Working their way a bit higher but still seriously depressed:
With the year over year CPI increase now only 1% the Fed can only wait and see if headline will catch up to core and ‘justify’ their tightening bias.
Consumer Price Index
The CPI core is showing pressure for a second month, up a higher-than-expected 0.3 percent in February with the year-on-year rate up 1 tenth to plus 2.3 percent and further above the Federal Reserve’s 2 percent line.
Gains are once again led by health care with medical care up 0.5 percent for a second straight month which includes a 0.9 percent gain for prescription drugs. Shelter also shows pressure, up 0.3 percent as does apparel which is up 1.6 percent for a second straight sharp gain. Food rose percent 0.2 percent with the year-on-year rate at plus 0.9 percent.
Energy prices, which may be on the climb this month, fell a sharp 6.0 percent in February and pulled down the total CPI which came in at minus 0.2 percent with the year-on-year rate at plus 1.0 percent.
But it’s not the total that Fed officials will be watching but the core which — for a second straight month — is signaling what policy makers want, that is upward pressure. This report isn’t dramatic enough to revive much chance for a rate hike at today’s FOMC but it will offer strong arguing point for the hawks.
There are no starts without permits, and permits are down:
Housing starts & permits are mixed with starts way up but permits, which are the more important of the two, way down. Starts rose 5.2 percent to a 1.178 million annualized rate while permits, which were expected to show no change, dropped 3.1 percent to 1.167 million.
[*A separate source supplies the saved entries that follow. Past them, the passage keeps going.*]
Lemma compactPrimary_ok group db : group_ok db group -> 0 < nextTableId (manifest_ db) < 2 ^ 64 - 1 ->
  let '(result, db') := compactPrimary group db in
  forall added removed, result = Some (added, removed) -> removed = group /\
    (added = [] \/ exists meta h, added = [(meta, h)] /\ table_ok (get_blobs db) h) /\
    forall key, exists o, newest (map (tableLayer (get_blobs db)) (map snd (handlesOf db group))) key o /\
      let new := top (map (tableLayer (get_blobs db)) (map snd added)) key in
      new = o \/ new = None /\ coversAllL1 (primaryAt 1 (tables (manifest_ db))) group = true /\ exists s, o = Some (s, None).
Proof using All.
  intros Hg Hids. destruct (handlesOf_group db group Hg) as [Hfst Hall]. destruct Hg as [_ Hsize]. unfold compactPrimary, compactGroup. cbv zeta.
  set (covers := coversAllL1 _ group). set (handles := handlesOf db group) in *. set (blobs := get_blobs db) in *.
  destruct (merged_records handles blobs Hall [] (0, 0)) as (range & all & Hfold & R1 & R2 & Ha & El & Hc); [done..|].
  match goal with |- context [fold_left ?f handles ?i] => replace (fold_left f handles i) with (Some (fold_left store all ([] : ByteMap.t PrimaryRecord_), range)) by (symmetry; exact Hfold) end.
  set (latest := fold_left store all []). assert (ByteMap.wf latest) as W by apply stored_wf, ByteMap.wf_nil.
  destruct (stored_newest all []) as (S1 & _ & S3). fold latest in S1, S3. rewrite <- El in Hsize.
  assert (zlen latest < 2 ^ 31) as Hlen.
  { pose proof (stored_length all []) as Hl. fold latest in Hl. change (zlen (@nil (list byte * PrimaryRecord_))) with 0 in Hl. lia. }
  assert (forall key r, ByteMap.find key latest = Some r -> exists v, meaning blobs r = Some v /\
    newest (map (tableLayer blobs) (map snd handles)) key (Some v) /\ raw_ok blobs (rawRecord key r) /\ stored_ok r /\ written (rawRecord key r)) as Hfound.
  { intros key r F. destruct (S1 key r F) as [?|(raw & Hin & Hk & Es)]; [done|]. rewrite list.Forall_forall in Ha.
    destruct (Ha raw Hin) as (r' & E1 & E2 & E3 & v & E4). assert (r' = r) as -> by (rewrite E1, read_written in Es by done; congruence).
    assert (tr_userKey (rawRecord key r) = key) as Ek by (unfold rawRecord; by destruct (pr_deleted r)). rewrite Hk in *.
    exists v. split; [done|]. split; [|split; [exists r; rewrite Ek; by eauto|split; [done|exists r; by rewrite Ek]]].
    split; [apply Hc; exists raw, r; by rewrite Hk|]. intros w Hw. apply Hc in Hw as (raw2 & r2 & Hin2 & Hk2 & Es2 & Hm2).
    destruct (S3 raw2 r2 Hin2 Es2) as (r3 & F3 & L3). rewrite Hk2 in F3. assert (r3 = r) as -> by congruence.
    by rewrite (meaning_sequence _ _ _ Hm2), (meaning_sequence _ _ _ E4). }
  assert (forall key, ByteMap.find key latest = None -> newest (map (tableLayer blobs) (map snd handles)) key None) as Hmissing.
  { intros key F. simpl. destruct (column _ key) as [|w l] eqn:Ec; [done|]. assert (w ∈ column (map (tableLayer blobs) (map snd handles)) key) as Hw by (rewrite Ec; left).
    apply Hc in Hw as (raw & r & Hin & Hk & Es & _). destruct (S3 raw r Hin Es) as (r' & F' & _). congruence. }
  set (p := fun it : list byte * PrimaryRecord_ => negb ((length handles =? length group)%nat && covers && pr_deleted it.2)).
  set (rows := map _ (List.filter p latest)).
  assert (Forall written rows) as Hw.
  { apply list.Forall_forall. intros raw Hin. apply list_elem_of_fmap in Hin as ([key r] & -> & Hin%list_elem_of_In).
    apply List.filter_In in Hin as [Hin%list_elem_of_In%(ByteMap.elem_find _ _ _ W) _]. by destruct (Hfound _ _ Hin) as (_ & _ & _ & _ & _ & ?). }
  assert (zlen rows < 2 ^ 31) as Hrows.
  { subst rows. rewrite length_map. pose proof (List.filter_length_le p latest). lia. }
  assert (forall key new, new = (r ← ByteMap.find key latest; if p (key, r) then meaning blobs r else None) -> exists o,
    newest (map (tableLayer blobs) (map snd handles)) key o /\ (new = o \/ new = None /\ covers = true /\ exists s, o = Some (s, None))) as Hnew.
  { intros key new ->. destruct (ByteMap.find key latest) as [r|] eqn:F; cbn [mbind option_bind].
    - destruct (Hfound key r F) as (v & Hm & Hn & _). exists (Some v). split; [done|]. unfold p. cbn [snd].
      destruct ((length handles =? length group)%nat && covers && pr_deleted r) eqn:Ep; cbn [negb]; [|by left].
      apply andb_true_iff in Ep as [[_ Ecov]%andb_true_iff Ed]. right. split; [done|]. split; [done|].
      pose proof (meaning_deleted _ _ _ Hm) as Hd. rewrite Ed in Hd. symmetry in Hd. apply bool_decide_eq_true in Hd. destruct v as [s c].
      simpl in Hd. subst c. by exists s.
    - exists None. split; [by apply Hmissing|by left]. }
  destruct rows as [|row rows'] eqn:Erows.
  - intros added removed [= <- <-]. split; [done|]. split; [by left|]. intros key. apply Hnew. cbn.
    destruct (ByteMap.find key latest) as [r|] eqn:F; [|done]. cbn. destruct (p (key, r)) eqn:Ep; [|done]. exfalso.
    assert (rawRecord key r ∈ rows) as Hin; [|subst rows; rewrite Erows in Hin; by apply elem_of_nil in Hin].
    subst rows. apply list_elem_of_fmap. exists (key, r). split; [done|]. apply list_elem_of_In, List.filter_In. split; [by apply list_elem_of_In, ByteMap.find_elem|done].
  - pose proof (takes_id db ltac:(lia)) as Ht. destruct (nextTableIdThreadSafe_ db) as [id db1]. destruct Ht as (T1 & T2 & T3 & T4).
    match goal with |- context [writeAndOpen ?m _ _] => set (meta := m) end. pose proof (opens_table meta (row :: rows') db1) as Ho.
    destruct (writeAndOpen meta (row :: rows') db1) as [handle db']. destruct Ho as (_ & _ & _ & Ho). destruct Ho as (h & -> & Hh).
    + unfold TableWriter_.meta_ok. subst meta. cbn [tm_kind tm_minSequence tm_maxSequence tm_recordCount tm_indexName]. split; [done|].
      split; [done|]. split; [done|]. split; [unfold is_u64; lia|done].
    + by apply written_records.
    + rewrite <- Erows. apply (keys_sorted_records _ (List.filter p latest)); [by apply ByteMap.wf_filter|]. unfold ByteMap.keys, rows. rewrite map_map.
      apply map_ext. intros it. unfold rawRecord. by destruct (pr_deleted it.2).
    + done.
    + intros added removed [= <- <-]. split; [done|]. rewrite <- Erows in Hh.
      destruct (merged_table blobs latest p h W) as [Hok Hlayer]; [|exact Hh|].
      { intros key r F. destruct (Hfound key r F) as (_ & _ & _ & ? & ? & _). done. }
      split; [right; by exists meta, h|]. intros key. apply Hnew. cbn [map snd]. unfold top. rewrite column_cons. rewrite Hlayer.
      destruct (ByteMap.find key latest) as [r|]; cbn; [|done]. destruct (p (key, r)); [|done]. by destruct (meaning blobs r).
Qed.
The gain for starts is split between a 7.2 percent surge for single-family homes and a 0.8 percent gain for the multi-family component while the drop for permits is centered in multi-family, down 8.4 percent to a 436,000 rate. But permits for single-family homes, and this is the silver lining in this report, are up 0.4 percent to 731,000. The multi-family component, driven by investment demand, is often very volatile which makes single-family homes the more telling of the two.
Year-on-year, single-family permits are up a very strong 16.8 percent offsetting a 7.6 percent dip on the multi-family side. Regional data for permits show the Northeast out in front with a nearly 36 percent gain and the South in the rear at minus 1.8 percent. The West, which is a key region for new housing, is up 6.5 percent.
The gain for starts will boost ongoing estimates for construction spending while the small gain for single-family permits may help ease concern that housing is losing momentum.
And more confirmation that multifamily peaked last June when the NY tax credits expired:
And more bad:
Industrial production fell 0.5 percent in February but includes a respectable and higher-than-expected 0.2 percent gain for manufacturing production which pulls this report to the positive column for the economic outlook. The utility component, down 4.0 percent in February after rising 4.2 percent in January, is very volatile reflecting month-to-month swings this time of year in heating demand. The mining component, down again at minus 1.4 percent, has been weak for the last year reflecting the price collapse for commodities.
But the manufacturing component is the telling component with strength belying broad weakness in regional surveys and pointing perhaps to better-than-expected output for the first quarter. Vehicles have been a center of strength for manufacturing, though production here did slip 0.1 percent in the month, while business equipment is suddenly showing life, up 0.6 percent for a second straight month. The gain for this component hints at a revival for business investment.
Capacity utilization overall is down 0.4 percentage points to 76.7 percent though manufacturing capacity, again the reading to focus on, is unchanged at 76.1 percent. The factory sector has been getting pulled back by weak exports and weak demand for energy equipment though this report, together with positive indications in yesterday’s Empire State report, do suggest, or at least offer the hint, that the worst may over.
Note that the traditional non-NAICS numbers for industrial production may differ marginally from the NAICS basis figures.